A Harvard lecturer in psychology, Leary had encountered a fungus with unusual properties on a 1960 trip to Mexico. The “magic mushrooms” contained psilocybin, a hallucinogenic substance. Once he ate a few of the mushrooms, his life changed dramatically. He founded a psilocybin research project at Harvard and began experiments with a synthetic form of the mushroom’s mind-altering ingredient.

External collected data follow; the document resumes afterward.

(** What validation lets through as a packet. *)
Lemma packet_valid f v :
  validateFrame f = Ok v -> f_type f = FIPS_PACKET ->
  isFipsTrafficClass (class_of f) = true /\ default 0 (f_sampleRate f) = 0 /\ default 0 (f_channels f) = 0
  /\ default 0 (f_encoding f) = 0.
Proof.
  unfold validateFrame, validate_class, validate_pcm, is_message. intros H Ht. rewrite Ht in H.
  rewrite (bool_decide_eq_true_2 (FIPS_PACKET = FIPS_PACKET)) in H by done.
  rewrite !(bool_decide_eq_false_2 (FIPS_PACKET = _)) in H by done. cbn [orb] in H. result_inv.
  unfold require_not in *. repeat match goal with E : (if ?b then Throw _ else Ok _) = Ok _ |- _ => destruct b eqn:?; [discriminate E|clear E] end.
  unfold PCM_NONE in *. bool_split. done.
Qed.

Lemma packet_read epoch f raw :
  encodeFrame f = Ok raw -> f_type f = FIPS_PACKET -> f_payload f <> [] -> f_epoch f = epoch ->
  decodeFipsPacket epoch raw = Ok (f_payload f, class_of f, f_sequence f).
Proof.
  intros H Ht Hp <-. destruct (encoded_bytes _ _ H) as [B1 B2 B3 B4 B5 B6 B7 B8 B9 B10 B11 B12 B13].
  unfold encodeFrame in H. destruct (validateFrame f) as [v|] eqn:R; [|discriminate H].
  destruct (packet_valid _ _ R Ht) as (Hc & Hr & Hch & He).
  assert (E6 : read_le 1 6 raw = class_of f /\ read_le 1 7 raw = 0).
  { unfold class_or_flags, is_message in B6. cbn [with_defaults f_type f_trafficClass] in B6. unfold is_message in B6. rewrite Ht in B6.
    rewrite (bool_decide_eq_true_2 (FIPS_PACKET = FIPS_PACKET)) in B6 by done. cbn [default from_option id] in B6.
    apply isFipsTrafficClass_range in Hc. change (le_bytes 1 (class_of f)) with [class_of f mod 256] in B6.
    rewrite Z.mod_small in B6 by lia. apply (slice_pair _ 6) in B6 as (E1 & E2 & _). done. }
  destruct E6 as [E6 E7].
  assert (0 < zlen (f_payload f)) by (unfold zlen; destruct (f_payload f); [done|cbn; lia]).
  unfold decodeFipsPacket. rewrite B3, B4, B5, B7, B8, B9, B10, B11, B12, B13, E6, E7, Hc, Hr, Hch, He, B1, Ht.
  unfold FWAV_HEADER_BYTES, MAX_MESSAGE_BYTES in *. rewrite (proj2 (Z.leb_gt _ _)), (proj2 (Z.ltb_ge _ _)) by lia.
  rewrite Z.add_simpl_l, !Z.eqb_refl. rewrite bool_decide_eq_true_2 by done. done.
Qed.

(** What the page encodes it reads itself. *)
Lemma page_reads_itself ready epoch sequence payload trafficClass raw :
  encodeFipsPacket ready epoch sequence payload trafficClass = Ok raw -> stamped epoch sequence ->
  decodeFipsPacket epoch raw = Ok (payload, trafficClass, sequence).
Proof.
  intros H Hs. destruct (packet_encoded _ _ _ _ _ _ H Hs) as (Hp & _ & Hv & ->).
  apply (packet_read epoch (packet_frame epoch sequence payload trafficClass)); try done. unfold encodeFrame. by rewrite Hv.
Qed.

(** ** Control messages *)

(** A message that carries no samples and no packet. *)
Definition plain (t : MessageType) : bool :=
  match t with PCM_CAPTURE | PCM_PLAYBACK | FIPS_PACKET => false | _ => true end.

Lemma plain_decodes t epoch sequence payload raw :
  encodeControlFrame (message_type_code t) epoch sequence payload = Ok raw -> plain t = true ->
  validate_controls (control_frame t epoch sequence payload) = Ok tt ->
  decodeFrame raw = Ok (with_defaults (control_frame t epoch sequence payload)).
Proof.
  intros H Hp Hc. assert (Ht : t <> FIPS_PACKET) by (by intros ->). rewrite (control_decodes _ _ _ _ _ H Ht).
  unfold encodeControlFrame in H. result_inv. bool_split.
  assert (Hm : is_message FIPS_PACKET (control_frame t epoch sequence payload) = false
               /\ is_message PCM_CAPTURE (control_frame t epoch sequence payload) = false
               /\ is_message PCM_PLAYBACK (control_frame t epoch sequence payload) = false) by (by destruct t).
  destruct Hm as (M1 & M2 & M3).
  unfold validateFrame, validate_class, validate_pcm. rewrite M1, M2, M3, Hc.
  cbn [control_frame f_flags f_epoch f_sequence f_payload f_sampleRate f_channels f_encoding f_trafficClass default from_option id is_some].
  rewrite !validateInteger_intro by (unfold UINT16_MAX, UINT32_MAX; lia). cbn [rbind].
  unfold UINT64_MAX, MAX_PAYLOAD_BYTES, MAX_MESSAGE_BYTES in *.
  rewrite (proj2 (Z.ltb_ge sequence 0)), (proj2 (Z.ltb_ge _ sequence)), (proj2 (Z.ltb_ge _ (zlen payload))) by lia. done.
Qed.

Lemma admission_decodes epoch sequence accepted raw :
  admission_frame epoch sequence accepted = Ok raw ->
  exists f, decodeFrame raw = Ok f /\ f_type f = FIPS_PACKET_ADMISSION /\ f_epoch f = epoch /\ f_sequence f = sequence
    /\ decodeFipsPacketAdmission (f_payload f)
       = Ok (if accepted then FIPS_PACKET_ADMISSION_ACCEPTED else FIPS_PACKET_ADMISSION_QUEUE_FULL).
Proof.
  unfold admission_frame. intros H. eexists. split; [apply (plain_decodes FIPS_PACKET_ADMISSION); [exact H|done|by destruct accepted]|].
  split; [done|]. split; [done|]. split; [done|]. by destruct accepted.
Qed.

Lemma readiness_decodes s capability epoch payload raw :
  readinessPayload (Some s) (Some (epoch, capability)) epoch = Some payload -> encodeControlFrame 12 epoch 0 payload = Ok raw ->
  exists sessionId digest heartbeatAtMs,
    sf_sessionId s = Some sessionId /\ sf_settingsDigest s = Some digest /\ sf_lastHeartbeatAtMs s = Some heartbeatAtMs
    /\ (0 <= sessionId <= UINT64_MAX -> heartbeatAtMs <= UINT64_MAX -> all_zero digest = false -> all_zero capability = false ->
        exists f, decodeFrame raw = Ok f /\ f_type f = ACOUSTIC_READY /\ f_epoch f = epoch
          /\ decodeAcousticReadinessProof (f_payload f) = Ok (mkReadiness sessionId digest heartbeatAtMs capability)).
Proof.
  unfold readinessPayload. intros H Henc. destruct (sf_sessionId s) as [sessionId|]; [|done].
  destruct (sf_settingsDigest s) as [digest|]; [|done]. destruct (sf_lastHeartbeatAtMs s) as [heartbeat|]; [|done].
  destruct (_ || _) eqn:E in H; [done|]. bool_split. exists sessionId, digest, heartbeat.
  split; [done|]. split; [done|]. split; [done|]. intros Hs Hh Hd Hc.
  assert (payload = le_bytes 8 sessionId ++ digest ++ le_bytes 8 heartbeat ++ capability) as -> by congruence.
  assert (Hp : decodeAcousticReadinessProof (le_bytes 8 sessionId ++ digest ++ le_bytes 8 heartbeat ++ capability)
               = Ok (mkReadiness sessionId digest heartbeat capability)).
  { unfold UINT64_MAX, zlen in *. assert (Ld : length digest = 32%nat) by lia. assert (Lc : length capability = 16%nat) by lia.
    unfold decodeAcousticReadinessProof.
    rewrite (slice_skip 8 40), (slice_skip 48 64), length_le_bytes by (rewrite length_le_bytes; lia).
    rewrite slice_here by done. rewrite (slice_skip (48 - 8)), Ld by lia.
    rewrite (slice_skip (48 - 8 - 32)), length_le_bytes by (rewrite length_le_bytes; lia).
    rewrite read_le_here by (cbn; lia). rewrite (read_le_skip 8 40), length_le_bytes by (rewrite length_le_bytes; lia).
    rewrite (read_le_skip 8 (40 - 8)), Ld by lia. rewrite read_le_here by (cbn; lia).
    rewrite <- (app_nil_r capability), slice_here, app_nil_r by done.
    unfold ACOUSTIC_READINESS_PROOF_BYTES, zlen. rewrite !length_app, !length_le_bytes, Ld, Lc, Hd, Hc.
    rewrite (proj2 (Z.eqb_neq sessionId 0)) by lia. done. }
  eexists. split; [apply (plain_decodes ACOUSTIC_READY); [exact Henc|done|]|done].
  unfold validate_controls, is_message. cbn [control_frame f_type f_flags f_sequence f_payload]. rewrite Hp. done.
Qed.

(** ** Samples *)

(** Whole samples, some of them, that a frame has room for. *)
Definition sampled (samples : bytes) : Prop := zlen samples mod 4 = 0 /\ 0 < zlen samples <= MAX_PAYLOAD_BYTES - 8.

Definition capture_frame (epoch sequence firstSampleIndex : Z) (samples : bytes) : FwavFrame :=
  mkFrame PCM_CAPTURE (Some 0) None epoch sequence (Some 48000) (Some 1) (Some 1) (le_bytes 8 firstSampleIndex ++ samples).

Lemma pcm_payload firstSampleIndex samples :
  0 <= firstSampleIndex <= UINT64_MAX -> sampled samples ->
  decodePcmPayload (le_bytes 8 firstSampleIndex ++ samples) 1 = Ok (firstSampleIndex, samples)
  /\ zlen (le_bytes 8 firstSampleIndex ++ samples) = 8 + zlen samples.
Proof.
  intros Hf [Hm Hl]. assert (L : zlen (le_bytes 8 firstSampleIndex ++ samples) = 8 + zlen samples).
  { unfold zlen. rewrite length_app, length_le_bytes. lia. }
  split; [|exact L]. unfold decodePcmPayload. rewrite L. unfold PCM_SAMPLE_INDEX_BYTES, UINT64_MAX in *.
  rewrite (proj2 (Z.leb_gt (8 + zlen samples) 8)) by lia. replace (8 + zlen samples - 8) with (zlen samples) by lia.
  change (4 * 1) with 4. rewrite Hm. change (1 <=? 0) with false. change (65535 <? 1) with false. cbn [negb orb require_not rbind Z.eqb].
  rewrite read_le_here by (cbn; lia). by rewrite drop_app_length' by (by rewrite length_le_bytes).
Qed.

Lemma capture_decodes epoch sequence firstSampleIndex samples :
  stamped epoch sequence -> 0 <= firstSampleIndex <= UINT64_MAX -> sampled samples ->
  decodeFrame (pcmCaptureFrame epoch sequence firstSampleIndex samples)
  = Ok (capture_frame epoch sequence firstSampleIndex samples).
Proof.
  intros [He Hs] Hf Hp. destruct (pcm_payload _ _ Hf Hp) as [Hd HL]. pose proof (proj2 Hp) as Hl.
  set (f := capture_frame epoch sequence firstSampleIndex samples). set (payload := le_bytes 8 firstSampleIndex ++ samples) in *.
  assert (Hn : normal_frame f).
  { unfold f. split; cbn [capture_frame f_type f_flags f_trafficClass f_epoch f_sequence f_sampleRate f_channels f_encoding f_payload];
      try done; try lia; try (eexists; split; [done|]; unfold UINT16_MAX, UINT32_MAX; lia).
    fold payload. rewrite HL. lia. }
  unfold pcmCaptureFrame. fold payload. rewrite <- HL.
  change (page_header 3) with (page_header (message_type_code PCM_CAPTURE)).
  rewrite (page_header_fwav PCM_CAPTURE 0 0 epoch sequence 48000 1 1 payload f) by done.
  transitivity (validateFrame f); [exact (decode_header f Hn)|].
  unfold validateFrame, validate_class, validate_controls, validate_pcm, is_message, class_of.
  cbn [f capture_frame f_type f_flags f_trafficClass f_epoch f_sequence f_sampleRate f_channels f_encoding f_payload default from_option id is_some].
  fold payload. rewrite Hd, HL, !validateInteger_intro by (unfold UINT16_MAX, UINT32_MAX in *; lia). cbn [rbind].
  rewrite (proj2 (Z.ltb_ge sequence 0)), (proj2 (Z.ltb_ge UINT64_MAX sequence)), (proj2 (Z.ltb_ge MAX_PAYLOAD_BYTES _)) by lia.
  done.
Qed.

(** The fields of a playback frame, as the page reads them. *)
Lemma playback_read epoch sequence firstSampleIndex samples raw :
  playback_frame epoch sequence firstSampleIndex samples = Ok raw -> zlen samples = PCM_BYTES ->
  exists chunk, validatePcmPlaybackFrame raw epoch = Ok chunk /\ ch_epoch chunk = epoch /\ ch_sequence chunk = sequence
    /\ ch_firstSampleIndex chunk = firstSampleIndex /\ ch_samples chunk = samples
    /\ ch_guardSamples chunk = Some CYRINX_GUARD_SAMPLES.
Proof.
  unfold playback_frame. intros H Hl. destruct (encodePcmPayload firstSampleIndex samples) as [payload|] eqn:Ep; [|discriminate H].
  cbn [rbind] in H. unfold encodePcmPayload, require_not in Ep. destruct (_ || _) eqn:Eb in Ep; [discriminate Ep|].
  assert (payload = le_bytes 8 firstSampleIndex ++ samples) as -> by (cbn [rbind] in Ep; congruence). clear Ep. bool_split.
  destruct (encoded_bytes _ _ H) as [B1 B2 B3 B4 B5 B6 B7 B8 B9 B10 B11 B12 B13]. clear H.
  cbn [f_type f_epoch f_sequence f_sampleRate f_channels f_encoding f_payload default from_option id message_type_code] in *.
  change (class_or_flags _) with [1; 0] in B6. apply (slice_pair _ 6) in B6 as (_ & _ & B6).
  assert (L : zlen (le_bytes 8 firstSampleIndex ++ samples) = 8 + PCM_BYTES).
  { rewrite <- Hl. unfold zlen. rewrite length_app, length_le_bytes. lia. }
  rewrite L in B1, B7. assert (B32 : read_le 8 32 raw = firstSampleIndex).
  { unfold read_le, slice. rewrite B13. change (32 + 8 - 32)%nat with 8%nat. rewrite take_app_length' by (by rewrite length_le_bytes).
    rewrite le_value_le_bytes. apply Z.mod_small. unfold UINT64_MAX in *. cbn. lia. }
  assert (B40 : drop 40 raw = samples).
  { change 40%nat with (32 + 8)%nat. rewrite <- drop_drop, B13. apply drop_app_length'. by rewrite length_le_bytes. }
  unfold validatePcmPlaybackFrame. rewrite B1, B3, B4, B5, B6, B7, B8, B9, B10, B11, B12, B32, B40, (Z.eqb_refl epoch).
  rewrite (bool_decide_eq_true_2 (FWAV_MAGIC = FWAV_MAGIC)) by done. unfold sample_count. rewrite Hl.
  eexists. split; [reflexivity|]. done.
Qed.
(** X1.  Column detection ignores the case of the labels: lowercasing
    every label beforehand selects the same column, lowercased. *)
Theorem find_col_case_insensitive (cols needles : list string) :
  find_col (map Str.lower cols) needles = option_map Str.lower (find_col cols needles).
Proof.
  induction cols as [|c cs IH]; cbn [map find_col option_map]; [reflexivity|].
  rewrite lower_idempotent.
  destruct (match_needles (Str.lower c) needles); [reflexivity | exact IH].
Qed.

(** X2.  [find_col] finds a column exactly when some label, lowercased,
    reads as some text, a needle, some text; and the column it returns is
    one of the given labels. *)
Theorem find_col_finds_substrings (cols needles : list string) :
  (find_col cols needles <> None <->
   exists c n pre post,
     In c cols /\ In n needles /\ Str.lower c = (pre ++ n ++ post)%string)
  /\ forall c, find_col cols needles = Some c -> In c cols.
Proof.
  split; [|intros c; apply find_col_In].
  split.
  - intros H. destruct (find_col cols needles) as [c|] eqn:E; [|congruence].
    pose proof (find_col_In _ _ _ E) as Hin.
    apply find_col_some_iff in E as (_ & _ & _ & Hm & _).
    apply match_needles_true_iff in Hm as (n & Hn & Hc).
    apply contains_iff in Hc as (pre & post & Hc). eauto 10.
  - intros (c & n & pre & post & Hc & Hn & E) Hnone.
    pose proof (proj1 (find_col_none_iff _ _) Hnone c Hc) as Hm.
    rewrite match_needles_false_iff in Hm. specialize (Hm n Hn).
    assert (Str.contains n (Str.lower c) = true) by (apply contains_iff; eauto).
    congruence.
Qed.

(** ** What a normalised frame looks like *)

Section NormalizedFrames.

Context {L : Library}.

Lemma has_column_update_all (F G : string) (f : Series -> Series) (df : DataFrame) :
  has_column F (update_all G f df) = has_column F df.
Proof.
  unfold has_column, columns, update_all. cbn [df_cols]. f_equal.
  rewrite map_map. apply map_ext. intros [l s]. cbn [fst].
  destruct (String.eqb l G); reflexivity.
Qed.

Lemma lookup_all_In (F : string) (s : Series) (df : DataFrame) :
  In s (lookup_all F df) <-> In (F, s) (df_cols df).
Proof.
  unfold lookup_all. rewrite in_map_iff. split.
  - intros ([l x] & <- & H). apply filter_In in H as [H E].
    cbn [fst] in E. apply String.eqb_eq in E. subst. exact H.
  - intros H. exists (F, s). split; [reflexivity|].
    apply filter_In. split; [exact H | apply String.eqb_refl].
Qed.

(** *** Well-formedness through the steps *)

Lemma well_formed_rename_found (col : option string) (N : string) (df : DataFrame) :
  well_formed df -> well_formed (rename_found col N df).
Proof.
  unfold rename_found. destruct col as [old|]; [|auto].
  destruct (String.eqb old ""); [auto|].
  unfold well_formed, rename. cbn [df_cols nrows]. intros H.
  apply Forall_map. cbn [snd]. exact H.
Qed.

Lemma well_formed_assign (G : string) (s : Series) (df : DataFrame) :
  List.length s = nrows df -> well_formed df -> well_formed (assign G s df).
Proof.
  intros Hs H. unfold well_formed, assign in *.
  destruct (has_column G df); cbn [df_cols nrows].
  - apply Forall_map. eapply Forall_impl; [|exact H].
    intros [l c] Hc. cbn [fst snd] in *. destruct (String.eqb l G); cbn [snd]; auto.
  - apply Forall_app. split; [exact H|]. constructor; [exact Hs | constructor].
Qed.

Lemma well_formed_ensure_column (G : string) (v : cell) (df : DataFrame) :
  well_formed df -> well_formed (ensure_column G v df).
Proof.
  intros H. unfold ensure_column, assign_scalar.
  destruct (has_column G df); [exact H|].
  apply well_formed_assign; [apply repeat_length | exact H].
Qed.

Lemma well_formed_update_all (G : string) (f : Series -> Series) (df : DataFrame) :
  (forall s, List.length (f s) = List.length s) ->
  well_formed df -> well_formed (update_all G f df).
Proof.
  intros Hf H. unfold well_formed, update_all in *. cbn [df_cols nrows].
  apply Forall_map. eapply Forall_impl; [|exact H].
  intros [l c] Hc. cbn [fst snd] in *. destruct (String.eqb l G); cbn [snd]; [|auto].
  now rewrite Hf.
Qed.

Lemma well_formed_lookup (F : string) (s : Series) (df : DataFrame) :
  well_formed df -> In s (lookup_all F df) -> List.length s = nrows df.
Proof.
  intros H Hin. apply lookup_all_In in Hin.
  unfold well_formed in H. rewrite Forall_forall in H. exact (H _ Hin).
Qed.

Lemma to_numeric_length (s : Series) : List.length (to_numeric s) = List.length s.
Proof.
  unfold to_numeric. destruct (forallb _ _); now rewrite !length_map.
Qed.

Lemma fillna_length (v : cell) (s : Series) : List.length (fillna v s) = List.length s.
Proof. unfold fillna. apply length_map. Qed.

Lemma astype_str_length (s : Series) : List.length (astype_str s) = List.length s.
Proof. unfold astype_str. apply length_map. Qed.

(** *** The cells the coercions leave *)

Lemma to_numeric_cells (s : Series) :
  Forall (fun c => exists n, c = cell_of_num n) (to_numeric s).
Proof.
  unfold to_numeric. destruct (forallb _ _); apply Forall_forall; intros c Hc;
    apply in_map_iff in Hc as (n & <- & _).
  - eauto.
  - exists (NFloat (num_to_float n)). reflexivity.
Qed.

Lemma fillna_zero_numbers (s : Series) :
  Forall (fun c => is_number_cell c = true) (fillna_zero (to_numeric s)).
Proof.
  unfold fillna_zero, fillna. apply Forall_map.
  eapply Forall_impl; [|apply to_numeric_cells].
  intros c [[z|f] ->]; cbn [cell_of_num isna is_number_cell]; [reflexivity|].
  destruct (is_nan f) eqn:E; cbn [is_number_cell]; [reflexivity | now rewrite E].
Qed.

Lemma astype_int_cells (s s' : Series) :
  Forall (fun c => is_number_cell c = true) s ->
  astype_int s = Ok s' ->
  Forall (fun c => is_int_cell c = true) s' /\ List.length s' = List.length s.
Proof.
  unfold astype_int. revert s'. induction s as [|c s IH]; intros s' Hs H; cbn [mapM] in H.
  - injection H as <-. split; [constructor | reflexivity].
  - inversion Hs as [|? ? Hc Hs']; subst.
    destruct (astype_int_cell c) as [c'|] eqn:Ec; cbn [bind] in H; [|discriminate].
    destruct (mapM astype_int_cell s) as [t|] eqn:Et; cbn [bind] in H; [|discriminate].
    injection H as <-. destruct (IH t Hs' eq_refl) as [IH1 IH2].
    split; [|cbn [List.length]; now rewrite IH2].
    constructor; [|exact IH1].
    destruct c; try discriminate Hc; cbn [astype_int_cell] in Ec.
    + injection Ec as <-. reflexivity.
    + destruct (is_finite f); [|discriminate]. injection Ec as <-. reflexivity.
Qed.

Lemma astype_str_cells (s : Series) :
  Forall (fun c => is_str_cell c = true) (fillna (CStr "") (astype_str s)).
Proof.
  rewrite fillna_astype_str. unfold astype_str. apply Forall_map, Forall_forall.
  intros c _. unfold astype_str_cell. destruct (isna c); [reflexivity|].
  destruct c; reflexivity.
Qed.

(** *** One step, seen from every label *)

Lemma coerce_int_column_post (G : string) (df df' : DataFrame) :
  coerce_int_column G df = Ok df' ->
  untouched G df df'
  /\ exists s', lookup_all G df' = [s'] /\ Forall (fun c => is_int_cell c = true) s'.
Proof.
  intros H. apply coerce_int_column_inv in H as (s & s' & Hl & Hs & ->).
  destruct (astype_int_cells _ _ (fillna_zero_numbers s) Hs) as [Hint Hlen].
  assert (Hhas : has_column G df = true).
  { destruct (has_column G df) eqn:E; [reflexivity|].
    apply has_column_lookup_all in E. congruence. }
  split; [split; [|split; [|split]]|].
  - apply nrows_assign.
  - intros F. rewrite has_column_assign.
    destruct (String.eqb F G) eqn:E; [|apply orb_false_r].
    apply String.eqb_eq in E. subst. now rewrite Hhas.
  - intros F E. apply lookup_all_assign_other, E.
  - intros Hwf. apply well_formed_assign; [|exact Hwf].
    rewrite Hlen. unfold fillna_zero. rewrite fillna_length, to_numeric_length.
    apply (well_formed_lookup G); [exact Hwf|]. rewrite Hl. left. reflexivity.
  - exists s'. split; [|exact Hint]. rewrite lookup_all_assign_same, Hl. reflexivity.
Qed.

Lemma coerce_float_column_post (G : string) (df df' : DataFrame) :
  coerce_float_column G df = Ok df' ->
  untouched G df df'
  /\ exists s', lookup_all G df' = [s'] /\ Forall (fun c => is_number_cell c = true) s'.
Proof.
  intros H. apply coerce_float_column_inv in H as (s & Hl & ->).
  assert (Hhas : has_column G df = true).
  { destruct (has_column G df) eqn:E; [reflexivity|].
    apply has_column_lookup_all in E. congruence. }
  split; [split; [|split; [|split]]|].
  - apply nrows_assign.
  - intros F. rewrite has_column_assign.
    destruct (String.eqb F G) eqn:E; [|apply orb_false_r].
    apply String.eqb_eq in E. subst. now rewrite Hhas.
  - intros F E. apply lookup_all_assign_other, E.
  - intros Hwf. apply well_formed_assign; [|exact Hwf].
    unfold fillna_zero. rewrite fillna_length, to_numeric_length.
    apply (well_formed_lookup G); [exact Hwf|]. rewrite Hl. left. reflexivity.
  - eexists. split; [|apply fillna_zero_numbers].
    rewrite lookup_all_assign_same, Hl. reflexivity.
Qed.

Lemma coerce_str_column_post (G : string) (df df' : DataFrame) :
  coerce_str_column G df = Ok df' ->
  untouched G df df'
  /\ lookup_all G df' <> []
  /\ Forall (Forall (fun c => is_str_cell c = true)) (lookup_all G df').
Proof.
  intros H. apply coerce_str_column_inv in H as (Hne & ->).
  split; [split; [|split; [|split]]|split].
  - reflexivity.
  - intros F. apply has_column_update_all.
  - intros F E. rewrite lookup_all_update_all, E. reflexivity.
  - apply well_formed_update_all. intros s. now rewrite fillna_length, astype_str_length.
  - rewrite lookup_all_update_all, String.eqb_refl.
    destruct (lookup_all G df); [congruence | discriminate].
  - rewrite lookup_all_update_all, String.eqb_refl.
    apply Forall_map, Forall_forall. intros s _. apply astype_str_cells.
Qed.

End NormalizedFrames.

Section NormalizedFrameTheorems.

Context {L : Library}.

Lemma columns_rename_found_keep (F N : string) (col : option string) (df : DataFrame) :
  In F (columns df) -> col <> Some F -> In F (columns (rename_found col N df)).
Proof.
  intros Hin Hne. unfold rename_found. destruct col as [old|]; [|exact Hin].
  destruct (String.eqb old ""); [exact Hin|].
  unfold columns, rename in *. cbn [df_cols]. rewrite map_map. cbn [fst].
  apply in_map_iff in Hin as ([l s] & <- & Hin). apply in_map_iff.
  exists (l, s). split; [|exact Hin]. cbn [fst].
  destruct (String.eqb l old) eqn:E; [|reflexivity].
  apply String.eqb_eq in E. cbn [fst] in Hne. subst. exfalso. apply Hne. reflexivity.
Qed.

Lemma columns_rename_found_new (old N : string) (df : DataFrame) :
  In old (columns df) -> old <> "" -> In N (columns (rename_found (Some old) N df)).
Proof.
  intros Hin Hne. unfold rename_found. apply String.eqb_neq in Hne. rewrite Hne.
  unfold columns, rename in *. cbn [df_cols]. rewrite map_map. cbn [fst].
  apply in_map_iff in Hin as ([l s] & <- & Hin). apply in_map_iff.
  exists (l, s). split; [|exact Hin]. cbn [fst]. now rewrite String.eqb_refl.
Qed.

(** No field other than Date claims a column labelled "Date". *)
Lemma find_col_not_Date (cols needles : list string) :
  match_needles "date" needles = false -> find_col cols needles <> Some "Date".
Proof.
  intros Hm H. apply find_col_some_iff in H as (_ & _ & _ & H & _).
  change (Str.lower "Date") with "date" in H. congruence.
Qed.

Lemma rename_columns_has_date (df : DataFrame) :
  found (find_col (columns df) date_needles) = true ->
  has_column "Date" (rename_columns df) = true.
Proof.
  intros Hf. apply has_column_In. unfold rename_columns. cbv zeta.
  destruct (find_col (columns df) date_needles) as [c|] eqn:E; [|discriminate].
  assert (Hc : c <> "").
  { intros ->. discriminate Hf. }
  pose proof (columns_rename_found_new c "Date" df (find_col_In _ _ _ E) Hc) as H0.
  repeat (apply columns_rename_found_keep;
          [|apply find_col_not_Date; reflexivity]).
  exact H0.
Qed.

Lemma ensure_columns_has (df : DataFrame) (name : string) (needles : list string) (d : cell) :
  In (name, needles, d) optional_fields ->
  has_column name (ensure_columns df) = true.
Proof.
  intros Hin. unfold ensure_columns. cbv zeta. cbn [optional_fields In] in Hin.
  repeat (destruct Hin as [Hin | Hin];
          [injection Hin as <- <- <-;
           repeat (rewrite has_column_ensure_column; cbn [String.eqb Ascii.eqb Bool.eqb]);
           rewrite ?orb_true_r; reflexivity|]).
  destruct Hin.
Qed.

In early 1961, after a semester at UC Berkeley as a visiting professor, Alpert joined Leary’s wild party, which by then included some of the leading bohemian intellectuals of the day, such as Beat poet Allen Ginsberg and Buddhist writer Alan Watts. Leary gave his colleague 10 milligrams of synthetic psilocybin and Alpert went up, up and away.

First, “the rug crawled and the pictures smiled, all of which delighted me,” Alpert recalled in “Be Here Now.” Then he slid deeper into himself, feeling each of his identities — teacher, lover, pilot, son — dissolving. As he shed each role he was filled with escalating sensations of wonder and bliss, akin to a religious awakening

He joined Leary in the research project, which initially examined whether psilocybin could be used as a therapeutic agent: They administered the drug to prisoners, for instance, to find out if it could make criminals less likely to break the law.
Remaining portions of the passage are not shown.